(Dataset entries)

──────────

(** The loop shared by [RemoveAt] and [Remove(key_idx)]. *)
Definition node_RemoveAt (idx : Z) p : result (BPlusTreePage K V) :=
  a ← shift_left (slots_ p) (idx + 1) (Z.to_nat (size_ p - (idx + 1)));
  Ok (ChangeSizeBy (-1) (set_slots a p)).

(** The copy shared by the two [Split]: [node] receives the upper half.  Returns both pages. *)
Definition node_Split (node p : BPlusTreePage K V)
    : result (BPlusTreePage K V * BPlusTreePage K V) :=
  let size := size_ p in
  if negb (bool_decide (size = max_size_ p)) then Err (EAssert "Split called on a non-full node") else
  if negb (bool_decide (size_ node = 0)) then Err (EAssert "Split target must be empty") else
  let mid := Z.quot size 2 in
  let n := size - mid in
  a ← copy_run (slots_ node) (slots_ p) 0 mid (Z.to_nat n);
  Ok (ChangeSizeBy (- n) p, ChangeSizeBy n (set_slots a node)).

(** ** What the node operations do to the live entries *)

(** [p] holds exactly the entries [es], in slots [0 .. size_), with the declared maximum [mx]. *)
Definition node_is (mx : Z) (es : list (K * V)) p : Prop :=
  size_ p = Z.of_nat (length es) ∧ max_size_ p = mx ∧ Z.of_nat (length es) ≤ mx ∧
  ∃ junk, slots_ p = es ++ junk ∧ mx ≤ Z.of_nat (length (es ++ junk)).

Lemma node_KeyAt mx es p l k v r i :
  node_is mx es p → es = l ++ (k, v) :: r → i = Z.of_nat (length l) → KeyAt p i = Ok k.
Proof.
  intros (_ & _ & _ & junk & Hs & _) -> Hi. unfold KeyAt.
  rewrite Hs, <-app_assoc. simpl. by rewrite arr_get_app.
Qed.
Lemma node_ValueAt mx es p l k v r i :
  node_is mx es p → es = l ++ (k, v) :: r → i = Z.of_nat (length l) → ValueAt p i = Ok v.
Proof.
  intros (_ & _ & _ & junk & Hs & _) -> Hi. unfold ValueAt.
  rewrite Hs, <-app_assoc. simpl. by rewrite arr_get_app.
Qed.

Lemma node_SetKeyAt mx es p l k v r i k' :
  node_is mx es p → es = l ++ (k, v) :: r → i = Z.of_nat (length l) →
  ∃ p', SetKeyAt i k' p = Ok p' ∧ node_is mx (l ++ (k', v) :: r) p'.
Proof.
  intros (Hn & Hm & Hle & junk & Hs & Hc) -> Hi. unfold SetKeyAt.
  rewrite Hs, <-app_assoc. simpl. rewrite arr_get_app by done. cbn [mbind result_bind].
  rewrite arr_set_app by done. cbn [mbind result_bind]. eexists. split; [done|].
  split_and!; simpl; rewrite ?length_app in *; simpl in *; [lia|done|lia|].
  exists junk. rewrite <-app_assoc. split; [done|]. rewrite !length_app in *. simpl in *. lia.
Qed.

Lemma node_Insert_ok full mx es p l r idx k v :
  node_is mx es p → es = l ++ r → idx = Z.of_nat (length l) → Z.of_nat (length es) < mx →
  ∃ p', node_Insert full idx k v p = Ok p' ∧ node_is mx (l ++ (k, v) :: r) p'.
Proof.
  intros (Hn & Hm & Hle & junk & Hs & Hc) -> Hi Hlt. unfold node_Insert.
  rewrite bool_decide_true by lia. rewrite length_app in *.
  destruct junk as [|y junk]; [rewrite !length_app in Hc; simpl in Hc; lia|].
  rewrite Hs, <-app_assoc.
  replace (Z.to_nat (size_ p - idx)) with (length r) by lia.
  destruct (shift_right_app l r y junk idx Hi) as [z ->]. cbn [mbind result_bind].
  rewrite arr_set_app by done. cbn [mbind result_bind]. eexists. split; [done|].
  split_and!; simpl; rewrite ?length_app in *; simpl in *; [lia|done|lia|].
  exists junk. rewrite <-app_assoc. split; [done|]. rewrite !length_app in *; simpl in *. lia.
Qed.

Lemma node_RemoveAt_ok mx es p l x r idx :
  node_is mx es p → es = l ++ x :: r → idx = Z.of_nat (length l) →
  ∃ p', node_RemoveAt idx p = Ok p' ∧ node_is mx (l ++ r) p'.
Proof.
  intros (Hn & Hm & Hle & junk & Hs & Hc) -> Hi. unfold node_RemoveAt.
  rewrite length_app in *. simpl in *.
  rewrite Hs, <-app_assoc. simpl.
  replace (Z.to_nat (size_ p - (idx + 1))) with (length r) by lia.
  destruct (shift_left_app l x r junk (idx + 1)) as [z ->]; [lia|]. cbn [mbind result_bind].
  eexists. split; [done|]. split_and!; simpl; rewrite ?length_app in *; simpl in *; [lia|done|lia|].
  exists (z :: junk). rewrite <-app_assoc. split; [done|]. rewrite !length_app in *; simpl in *. lia.
Qed.

Lemma node_Split_ok mx es p node mid :
  node_is mx es p → Z.of_nat (length es) = mx → node_is mx [] node →
  mid = Z.to_nat (Z.quot mx 2) →
  ∃ p' node', node_Split node p = Ok (p', node') ∧
    node_is mx (take mid es) p' ∧ node_is mx (drop mid es) node'.
Proof.
  intros (Hn & Hm & Hle & junk & Hs & Hc) Hfull (Hn0 & Hm0 & Hle0 & junk0 & Hs0 & Hc0) Hmid.
  unfold node_Split. rewrite !bool_decide_true by (rewrite ?Hn0; simpl; lia). simpl.
  rewrite Hn, Hfull.
  assert (0 ≤ Z.quot mx 2 ≤ mx) as Hq.
  { split; [apply Z.quot_pos; lia|]. pose proof (Z.quot_rem' mx 2).
    pose proof (Z.rem_nonneg mx 2). lia. }
  simpl in *.
  assert (length (drop mid es) = Z.to_nat (mx - Z.quot mx 2)) as Hd by (rewrite length_drop; lia).
  pose proof (copy_run_app [] (take (length (drop mid es)) junk0)
    (drop (length (drop mid es)) junk0) (take mid es) (drop mid es) junk 0 (Z.quot mx 2)) as E.
  simpl in E. rewrite take_drop, app_assoc, take_drop, Hd in E.
  rewrite Hs, Hs0, E; [|done|rewrite length_take; lia|rewrite length_take; lia].
  cbn [mbind result_bind]. do 2 eexists. split; [done|].
  split; split_and!; simpl; rewrite ?length_take, ?length_drop; [lia|done|lia| |lia|done|lia|].
  - exists (drop mid es ++ junk). rewrite app_assoc, take_drop. split; [done|]. done.
  - eexists. split; [done|]. rewrite length_app, !length_drop. lia.
Qed.

Lemma KeyAt_lookup mx es p k v i :
  node_is mx es p → 0 ≤ i → es !! Z.to_nat i = Some (k, v) → KeyAt p i = Ok k.
Proof.
  intros Hp Hi Hk. apply list_elem_of_split_length in Hk as (l & r & -> & Hl).
  eapply node_KeyAt; [done..|lia].
Qed.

──────────

▸ TASK DESCRIPTION: Set down exactly the lines of the data above, beginning with the line that has "(** The copy" and ending with the line that has "let size := size_ p in", and no others.

▸ PROBLEM SOLUTION:
(** The copy shared by the two [Split]: [node] receives the upper half.  Returns both pages. *)
Definition node_Split (node p : BPlusTreePage K V)
    : result (BPlusTreePage K V * BPlusTreePage K V) :=
  let size := size_ p in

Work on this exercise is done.